Intégration ou ReImmigrazione : pourquoi ce n’est pas la “remigration” et pourquoi le travail ne suffit plus

Bienvenue dans un nouvel épisode du podcast Intégration ou ReImmigrazione.
Je suis l’avocat Fabio Loscerbo.

Dans cet épisode, je souhaite expliquer un paradigme juridique souvent mal compris, en particulier lorsqu’il est confondu avec la notion de “remigration”, et montrer pourquoi le travail, à lui seul, ne peut plus être considéré comme un critère suffisant pour justifier le droit au séjour.

Depuis des années, les politiques migratoires européennes reposent sur une logique essentiellement économique. Tant que l’étranger travaille, sa présence est tolérée. Dès que le travail cesse, la stabilité juridique disparaît. Dans ce modèle, le travail ne soutient plus l’intégration : il s’y substitue. L’intégration devient alors une fiction administrative.

Or, le travail n’est pas l’intégration. Le travail peut être un indice positif, un signal d’insertion, mais il ne peut pas remplacer l’intégration comme relation juridique et civique entre l’individu et l’État. S’intégrer signifie respecter les règles, connaître la langue, adhérer aux principes fondamentaux de l’ordre juridique et accepter les exigences de la vie collective.

C’est à partir de ce constat qu’est né le paradigme Intégration ou ReImmigrazione. Il ne s’agit pas d’un discours idéologique, mais d’une approche fondée sur l’État de droit. Le séjour n’est ni automatique ni inconditionnel. Il dépend d’une intégration réelle, mesurable et vérifiable.

Il est essentiel, à ce stade, de dissiper une confusion fréquente. Ce paradigme n’est pas la “remigration” telle qu’elle est parfois évoquée dans certains débats européens, notamment d’inspiration allemande. La remigration est souvent pensée de manière collective, abstraite ou identitaire. La ReImmigrazione, au contraire, est individuelle, conditionnée et strictement juridique. Elle ne repose pas sur l’origine, mais sur le comportement. Elle évalue des parcours personnels, au cas par cas.

Un instrument central de cette logique est l’accord d’intégration, introduit en Italie par le gouvernement Berlusconi pour rendre l’intégration opposable et mesurable. Cet accord liait le droit au séjour à des obligations concrètes : langue, formation civique, respect des règles. Aujourd’hui, cet outil existe encore formellement, mais il est largement désactivé.

Le véritable laboratoire actuel du paradigme Intégration ou ReImmigrazione est la protection complémentaire. Cette procédure ne reconnaît pas un droit inconditionnel à rester. Elle repose sur une appréciation individualisée de l’intégration et du comportement. Elle prévoit notamment la remise du passeport à l’autorité administrative.

Ce point est fondamental.

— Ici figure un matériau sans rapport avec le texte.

(** ** The list and the lines of the body *)


(** X10. When no chunk border falls between a carriage return and the line
    feed after it, the list read from decoded content is exactly the list
    of the lines of the whole body, empty lines included, however the body
    is cut into chunks; the list read from content without encoding is
    then the list of the reprs of the byte lines of the whole body. *)
Theorem X10_lines_of_body (res : Response) :
  (∀ cs, chunks res = Decoded cs → crlf_cut cs = false →
     iter_lines res = splitlines (text res))
  ∧ (∀ cs shown, chunks res = Raw cs shown → crlf_cut cs = false →
       iter_lines res
       = bytes_repr <$> bytes_splitlines (foldr String.app "" cs)).
Proof.
  split.
  - intros cs Hcs Hcut. unfold iter_lines, text. rewrite Hcs.
    destruct str_breaks as [HLF HCR].
    by apply (iter_lines_go_exact is_linebreak HLF HCR cs None);
      [apply pending_ok_None|].
  - intros cs shown Hcs Hcut. unfold iter_lines. rewrite Hcs.
    destruct bytes_breaks as [HLF HCR]. f_equal.
    by apply (iter_lines_go_exact is_bytes_linebreak HLF HCR cs None);
      [apply pending_ok_None|].
Qed.

Lemma X10_lines_of_body_witness :
  let cs := ["1.2.3"; ".4/32" +:+ String CR nl; nl +:+ "5.6."; "7.8/24" +:+ nl] in
  let res := mkResponse 200 cs in
  chunks res = Decoded cs ∧ crlf_cut cs = false
  ∧ iter_lines res = ["1.2.3.4/32"; ""; "5.6.7.8/24"]
  ∧ iter_lines res = splitlines (text res).
Proof.
  intros cs res.
  assert (Hcs : chunks res = Decoded cs) by reflexivity.
  assert (Hcut : crlf_cut cs = false) by reflexivity.
  refine (conj Hcs (conj Hcut (conj eq_refl _))).
  exact (proj1 (X10_lines_of_body res) cs Hcs Hcut).
Defined.

(** ** The status and the output *)

(** X11. The status of the response bears on the error stream only: two
    runs that differ in nothing but the responses they get, and whose
    responses have the same content under different statuses, end the same
    way and leave the same standard output and the same files.  So the
    lines of an error page are rendered like the lines of a list. *)
Theorem X11_status_blind (args : Namespace) (n n' : string → option Response)
    (rnd : nat → N) (drawn : nat) (out err : string)
    (fs : gmap string string) (lk : gset string) (res res' : Response) :
  n (url args) = Some res → n' (url args) = Some res' →
  chunks res = chunks res' →
  let w := mkWorld n rnd drawn out err fs lk in
  let w' := mkWorld n' rnd drawn out err fs lk in
  (main args w).2 = (main args w').2
  ∧ w_stdout (main args w).1 = w_stdout (main args w').1
  ∧ files (main args w).1 = files (main args w').1.
Proof.
  intros Hn Hn' Hch w w'.
  assert (Hips : iter_lines res = iter_lines res').
  { unfold iter_lines. by rewrite Hch. }
  destruct (decide (output args = "")) as [Ho|Ho].
  { rewrite (main_stdout args res w Hn Ho), (main_stdout args res' w' Hn' Ho).
    cbn [fst snd w_stdout files]. by rewrite Hips. }
  destruct (decide (output args ∈ lk)) as [Hl|Hl].
  { by rewrite (main_locked args res w Hn Ho Hl),
               (main_locked args res' w' Hn' Ho Hl). }
  rewrite (main_file args res w Hn Ho Hl), (main_file args res' w' Hn' Ho Hl).
  cbn [fst snd w_stdout files]. by rewrite Hips.
Qed.

Lemma X11_status_blind_witness :
  let args := Sample.to_stdout in
  let res := Sample.ok_response in
  let res' := mkResponse 503 [Sample.body] in
  let w := mkWorld (λ _, Some res) Sample.draws 0 "" "" ∅ ∅ in
  let w' := mkWorld (λ _, Some res') Sample.draws 0 "" "" ∅ ∅ in
  chunks res = chunks res'
  ∧ w_stdout (main args w).1 = w_stdout (main args w').1.
Proof.
  intros args res res' w w'.
  assert (Hch : chunks res = chunks res') by reflexivity.
  exact (conj Hch (proj1 (proj2
    (X11_status_blind args (λ _, Some res) (λ _, Some res') Sample.draws 0
       "" "" ∅ ∅ res res' eq_refl eq_refl Hch)))).
Defined.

Il garantit que, si le processus d’intégration échoue, l’État conserve la capacité concrète de mettre en œuvre la ReImmigrazione. Une politique migratoire qui ne peut pas exécuter ses décisions de retour n’est pas plus humaine : elle est simplement inefficace.

Dans une perspective française, cette approche s’inscrit pleinement dans la tradition républicaine. L’État de droit implique la cohérence entre la règle et son application. Un système crédible doit pouvoir dire à la fois « vous pouvez rester » et « vous devez partir », et être en mesure de faire respecter ces décisions.

Intégration ou ReImmigrazione n’est pas une radicalisation du débat. C’est un retour à la responsabilité. Ceux qui s’intègrent restent. Ceux qui refusent l’intégration repartent. Des règles claires, une évaluation individuelle et une capacité réelle d’exécution : c’est cela, la cohérence institutionnelle.

Merci d’avoir écouté cet épisode du podcast Intégration ou ReImmigrazione.